◆ **Requirement**:
Print exactly the lines below between the line holding "intros Hi. specialize (IH i Hi). lia." and the line holding "won_once, all_won; simpl.", inclusive, and nothing more.

◆ **Saved data entries**:
(* ===== verification/Server.v ===== *)
(** The server as a transition system: requests arrive at any time, each is handled by
    a thread that makes its calls one by one, and the calls of the threads interleave
    with each other and with everything else that changes the state. *)
From S2P Require Import Prelude GoStrings Cas OAuthStore OAuthStoreProps Session RateLimit Identity Client Authorize Access AuditLog Http.
Local Open Scope nat_scope.

Section Grows.
Context `{HR : MapRange, HU : UnicodeTables, HM : MailParser, HS : TokenSigner}.

(** No call shrinks the grant store. *)
Lemma perform_store_le w q : store_le (w_oauth w) (w_oauth (perform w q).1).
Proof. rewrite perform_oauth. destruct q; try reflexivity. apply store_step_le. Qed.

(** When the state moves along a preorder between the calls of a run, and the calls made
    move along it too, each call was made and answered in a world that lies between the
    run's first and last worlds. *)
Lemma runs_within {A} (R : World → World → Prop) `{!PreOrder R} (allowed : Call → Prop) rely (p : Prog A) w tr w' a :
  (∀ w1 w2, rely w1 w2 → R w1 w2) → (∀ w q, allowed q → R w (perform w q).1) → runs rely p w tr w' a →
  (∀ q x, did q x ∈ tr → allowed q) →
  R w w' ∧ ∀ q x, did q x ∈ tr → ∃ w1, R w w1 ∧ (perform w1 q).2 = x ∧ R (perform w1 q).1 w'.
Proof.
  intros Hg Hc. induction 1 as [|q k w w1 w2 y tr w3 a Hr Hp _ IH]; intros Hall; [split; [done|by intros ? ? ?%elem_of_nil]|].
  assert (allowed q) as Hq by (apply (Hall q y); left). destruct IH as [IH1 IH2]; [intros q' x' ?; apply (Hall q' x'); by right|].
  pose proof (Hc w1 q Hq) as Hle. rewrite Hp in Hle. simpl in Hle. apply Hg in Hr. split; [by do 2 (etrans; [eassumption|])|].
  intros q' x' [Heq|Hin]%elem_of_cons.
  - exists w1. split; [done|].
    enough (∀ d : Did, d = did q y → (perform w1 (projT1 d)).2 = projT2 d ∧ R (perform w1 (projT1 d)).1 w3) as Hd by exact (Hd (did q' x') Heq).
    intros d ->. simpl. by rewrite Hp.
  - destruct (IH2 q' x' Hin) as (w0 & H1 & H2 & H3). exists w0. split; [by do 2 (etrans; [eassumption|])|done].
Qed.

(** So it is for the grant store, which only grows. *)
Lemma runs_grows {A} rely (p : Prog A) w tr w' a :
  (∀ w1 w2, rely w1 w2 → store_le (w_oauth w1) (w_oauth w2)) → runs rely p w tr w' a →
  store_le (w_oauth w) (w_oauth w') ∧
  ∀ q x, did q x ∈ tr → ∃ w1, store_le (w_oauth w) (w_oauth w1) ∧ (perform w1 q).2 = x ∧
                             store_le (w_oauth (perform w1 q).1) (w_oauth w').
Proof.
  intros Hg Hr. assert (PreOrder (λ w1 w2, store_le (w_oauth w1) (w_oauth w2))) as Hpre.
  { split; [by intros ?|intros w1 w2 w3 ? ?; by etrans]. }
  apply (runs_within (λ w1 w2, store_le (w_oauth w1) (w_oauth w2)) (λ _, True) rely p w tr w' a Hg); [intros; apply perform_store_le|done|done].
Qed.
End Grows.

(** A spent service ticket stays spent. *)
Definition cas_le (r r' : CasRepository) : Prop :=
  ∀ hash service, first_spent hash service (tickets r) → first_spent hash service (tickets r').

Lemma cas_step_le r op : cas_le r (cas_step r op).1.
Proof. intros hash service. apply cas_step_keeps_spent. Qed.

Record world_le `{TokenSigner} (w w' : World) : Prop := {
  wl_store : store_le (w_oauth w) (w_oauth w');
  wl_cas : cas_le (w_cas w) (w_cas w');
}.

Lemma perform_le `{HR : MapRange, HU : UnicodeTables, HM : MailParser, HS : TokenSigner} w q : world_le w (perform w q).1.
Proof.
  split; [apply perform_store_le|]. rewrite perform_cas. destruct q; try (intros ?; done). apply cas_step_le.
Qed.

Section Server.
Context `{HR : MapRange, HU : UnicodeTables, HM : MailParser, HS : TokenSigner} {Endpoint : Type} (handler : Endpoint → HttpRequest → Prog Reply).

(** A request being handled: what was called so far, and what is left to do. *)
Record Thread := {
  th_endpoint : Endpoint;
  th_request : HttpRequest;
  th_did : list Did;
  th_left : Prog Reply;
}.

Definition start (e : Endpoint) (rq : HttpRequest) : Thread :=
  {| th_endpoint := e; th_request := rq; th_did := []; th_left := handler e rq |}.
Definition advance (th : Thread) (d : Did) (left : Prog Reply) : Thread :=
  {| th_endpoint := th_endpoint th; th_request := th_request th; th_did := th_did th ++ [d]; th_left := left |}.

(** The reply of a finished thread. *)
Definition replied (th : Thread) : option Reply := match th_left th with Ret r => Some r | Do _ _ => None end.

(** Everything else (other handlers, background jobs, time) may change the world in any
    way that the operations of the grant store and of the ticket repository allow. *)
Inductive server_step : World * list Thread → World * list Thread → Prop :=
| step_arrive w ts e rq : server_step (w, ts) (w, ts ++ [start e rq])
| step_call w ts i th q k w' x :
    ts !! i = Some th → th_left th = Do q k → perform w q = (w', x) →
    server_step (w, ts) (w', <[i := advance th (did q x) (k x)]> ts)
| step_other w ts w' : world_le w w' → server_step (w, ts) (w', ts).

(** ** Threads make the calls of their handlers *)

(** Whatever completes the thread completes its calls to an execution of its handler. *)
Definition follows (th : Thread) : Prop :=
  ∀ tr a, yields (th_left th) tr a → yields (handler (th_endpoint th) (th_request th)) (th_did th ++ tr) a.

Lemma advance_follows th q k x : th_left th = Do q k → follows th → follows (advance th (did q x) (k x)).
Proof.
  intros Hl Hf tr a Hy. simpl. rewrite <- app_assoc. apply Hf. rewrite Hl. by constructor.
Qed.

Lemma threads_follow s s' : server_step s s' → Forall follows s.2 → Forall follows s'.2.
Proof.
  destruct 1 as [w ts e rq|w ts i th q k w' x Hi Hl _|]; simpl; intros Hall; [|apply Forall_insert; [done|]|done].
  - apply Forall_app. split; [done|]. constructor; [|done]. by intros tr a.
  - eapply advance_follows; [done|]. by eapply Forall_lookup_1.
Qed.

Lemma replied_yields th r : follows th → replied th = Some r → yields (handler (th_endpoint th) (th_request th)) (th_did th) r.
Proof.
  intros Hf. unfold replied. destruct (th_left th) eqn:E; [|done]. intros [= ->].
  rewrite <- (app_nil_r (th_did th)). apply Hf. rewrite E. constructor.
Qed.

(** ** What is won once is won by one thread *)

Section Once.
Context (did_win : Did → bool) (spent : World → Prop).
Context (Hstays : ∀ w w', world_le w w' → spent w → spent w').
Context (Hwins : ∀ w q, did_win (did q (perform w q).2) = true → ¬ spent w ∧ spent (perform w q).1).

Definition won (th : Thread) : nat := sum_list_with (λ d, if did_win d then 1 else 0) (th_did th).
Definition all_won (ts : list Thread) : nat := sum_list_with won ts.

(** At most one win so far, and none while the resource is unspent. *)
Definition won_once (s : World * list Thread) : Prop :=
  all_won s.2 = 0 ∨ (all_won s.2 = 1 ∧ spent s.1).

Lemma sum_insert {A} (f : A → nat) l i x y :
  l !! i = Some x → sum_list_with f (<[i := y]> l) + f x = sum_list_with f l + f y.
Proof.
  revert i. induction l as [|z l IH]; intros [|i]; simpl; [done..|intros [= ->]; lia|].
  intros Hi. specialize (IH i Hi). lia.
Qed.

Lemma won_advance th d left : won (advance th d left) = won th + (if did_win d then 1 else 0).
Proof. unfold won. simpl. rewrite sum_list_with_app. simpl. lia. Qed.

Lemma step_won s s' : server_step s s' → won_once s → won_once s'.
Proof.
  destruct 1 as [w ts e rq|w ts i th q k w' x Hi Hl Hp|w ts w' Hle]; unfold won_once, all_won; simpl.
  - by rewrite sum_list_with_app, Nat.add_0_r.
  - pose proof (sum_insert won ts i th (advance th (did q x) (k x)) Hi) as Hsum. rewrite won_advance in Hsum.
    pose proof (perform_le w q) as Hle. pose proof (Hwins w q) as Hwin. rewrite Hp in Hle, Hwin. simpl in Hle, Hwin.
    destruct (did_win (did q x)) eqn:E.
    + destruct (Hwin eq_refl) as [Hno Hs]. intros [H1|[_ H1]]; [|done]. right. split; [lia|done].
    + intros [H1|[H1 H2]]; [left; lia|]. right. split; [lia|]. by eapply Hstays.
  - intros [H1|[H1 H2]]; [by left|]. right. split; [done|]. by eapply Hstays.
Qed.

Lemma all_won_once w s : rtc server_step (w, []) s → all_won s.2 ≤ 1.
Proof.
  intros Hr. assert (won_once s) as [H1|[H1 _]]; [|lia..].
  enough (∀ s0, rtc server_step s0 s → won_once s0 → won_once s) as Hall by (apply (Hall _ Hr); by left).
  intros s0. induction 1; eauto using step_won.
Qed.

Lemma filter_won (P : Thread → bool) ts :
  (∀ th, th ∈ ts → P th = true → ∃ d, d ∈ th_did th ∧ did_win d = true) → length (List.filter P ts) ≤ all_won ts.
Proof.
  unfold all_won. induction ts as [|th ts IH]; intros HP; simpl; [done|].
  assert (length (List.filter P ts) ≤ sum_list_with won ts) as Hle by (apply IH; intros; apply HP; [by right|done]).
  destruct (P th) eqn:E; simpl; [|lia]. destruct (HP th) as (d & Hd & Hw); [by left|done|].
  enough (1 ≤ won th) by lia. unfold won. apply list_elem_of_split in Hd as (l1 & l2 & ->).
  rewrite sum_list_with_app. simpl. rewrite Hw. lia.
Qed.
End Once.

Lemma reachable_follow w s : rtc server_step (w, []) s → Forall follows s.2.
Proof.
  intros Hr. enough (∀ s0, rtc server_step s0 s → Forall follows s0.2 → Forall follows s.2) as Hall by (apply (Hall _ Hr); constructor).
  intros s0. induction 1; eauto using threads_follow.
Qed.

(** If every finished thread that [P] accepts made a winning call, at most one thread is
    accepted. *)
Lemma accepted_once did_win spent (P : Thread → bool) w s :
  (∀ w w', world_le w w' → spent w → spent w') →
  (∀ w q, did_win (did q (perform w q).2) = true → ¬ spent w ∧ spent (perform w q).1) →
  rtc server_step (w, []) s →
  (∀ th, follows th → P th = true → ∃ d, d ∈ th_did th ∧ did_win d = true) →
  length (List.filter P s.2) ≤ 1.
Proof.
  intros Hstays Hwins Hr HP. etrans; [|by eapply (all_won_once did_win spent)]. apply filter_won.
  intros th Hth. apply HP. eapply Forall_forall; [by eapply reachable_follow|done].
Qed.

(** The resources of the grant store. *)
Definition store_win (win : StoreOp → StoreResp → bool) (d : Did) : bool :=
  match d with existT (CStore op) a => win op (store_resp op a) | _ => false end.

Lemma store_wins win spent w q :
  spends win spent → store_win win (did q (perform w q).2) = true → ¬ spent (w_oauth w) ∧ spent (w_oauth (perform w q).1).
Proof.
  intros [_ Hlose Hwin] Hw. destruct q; try discriminate. simpl in Hw. rewrite typed_step_resp in Hw.
  rewrite perform_oauth. split; [|by apply Hwin]. intros Hs. apply (Hlose _ op) in Hs. congruence.
Qed.

Lemma accepted_once_store win spent (P : Thread → bool) w s :
  spends win spent → rtc server_step (w, []) s →
  (∀ th, follows th → P th = true → ∃ d, d ∈ th_did th ∧ store_win win d = true) →
  length (List.filter P s.2) ≤ 1.
Proof.
  intros Hs Hr HP. eapply (accepted_once (store_win win) (λ w, spent (w_oauth w))); [| |exact Hr|exact HP].
  - intros w1 w2 [Hle _]. by apply (spends_le _ _ Hs).
  - intros w1 q. by apply store_wins.
Qed.

(** A service ticket: what consumes it. *)
Definition ticket_win (hash service : string) (d : Did) : bool :=
  match d with
  | existT (CCas (CoConsumeServiceTicket h s _ _)) a => bool_decide (h = hash ∧ s = service) && is_ok a
  | _ => false
  end.

Lemma ticket_wins hash service w q :
  ticket_win hash service (did q (perform w q).2) = true →
  ¬ first_spent hash service (tickets (w_cas w)) ∧ first_spent hash service (tickets (w_cas (perform w q).1)).
Proof.
  intros Hw. destruct q as []; try discriminate. destruct op; try discriminate. simpl in Hw |- *.
  apply andb_true_iff in Hw as [[-> ->]%bool_decide_eq_true Hok].
  destruct (ConsumeServiceTicket _ _ _ _ _).2 as [t|] eqn:Hc; [|done]. by apply service_ticket_spent in Hc.
Qed.

(** ** Running a schedule *)

(** The next call of a thread, and the calls of the threads of a schedule in turn. *)
Definition step_thread (i : nat) (s : World * list Thread) : World * list Thread :=
  match s.2 !! i with
  | Some th =>
      match th_left th with
      | Do q k => let r := perform s.1 q in (r.1, <[i := advance th (did q r.2) (k r.2)]> s.2)
      | Ret _ => s
      end
  | None => s
  end.
Definition drive (schedule : list nat) (s : World * list Thread) : World * list Thread :=
  foldl (λ s i, step_thread i s) s schedule.
Definition arrive (requests : list (Endpoint * HttpRequest)) (w : World) : World * list Thread :=
  (w, (λ r, start r.1 r.2) <$> requests).

Lemma arrive_steps requests w : rtc server_step (w, []) (arrive requests w).
Proof.
  enough (∀ ts, rtc server_step (w, ts) (w, ts ++ ((λ r, start r.1 r.2) <$> requests))) as Hall by apply (Hall []).
  induction requests as [|[e rq] requests IH]; intros ts; simpl; [by rewrite app_nil_r|].
  eapply rtc_l; [apply (step_arrive _ _ e rq)|]. specialize (IH (ts ++ [start e rq])). by rewrite <- app_assoc in IH.
Qed.

Lemma drive_steps schedule s : rtc server_step s (drive schedule s).
Proof.
  unfold drive. revert s. induction schedule as [|i schedule IH]; intros s; simpl; [done|].
  etrans; [|apply IH]. unfold step_thread. destruct s as [w ts]. simpl. destruct (ts !! i) as [th|] eqn:Hi; [|done].
  destruct (th_left th) as [|q k] eqn:Hl; [done|]. apply rtc_once. eapply step_call; [done..|apply surjective_pairing].
Qed.
End Server.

◆ **Task result**:
  intros Hi. specialize (IH i Hi). lia.
Qed.

Lemma won_advance th d left : won (advance th d left) = won th + (if did_win d then 1 else 0).
Proof. unfold won. simpl. rewrite sum_list_with_app. simpl. lia. Qed.

Lemma step_won s s' : server_step s s' → won_once s → won_once s'.
Proof.
  destruct 1 as [w ts e rq|w ts i th q k w' x Hi Hl Hp|w ts w' Hle]; unfold won_once, all_won; simpl.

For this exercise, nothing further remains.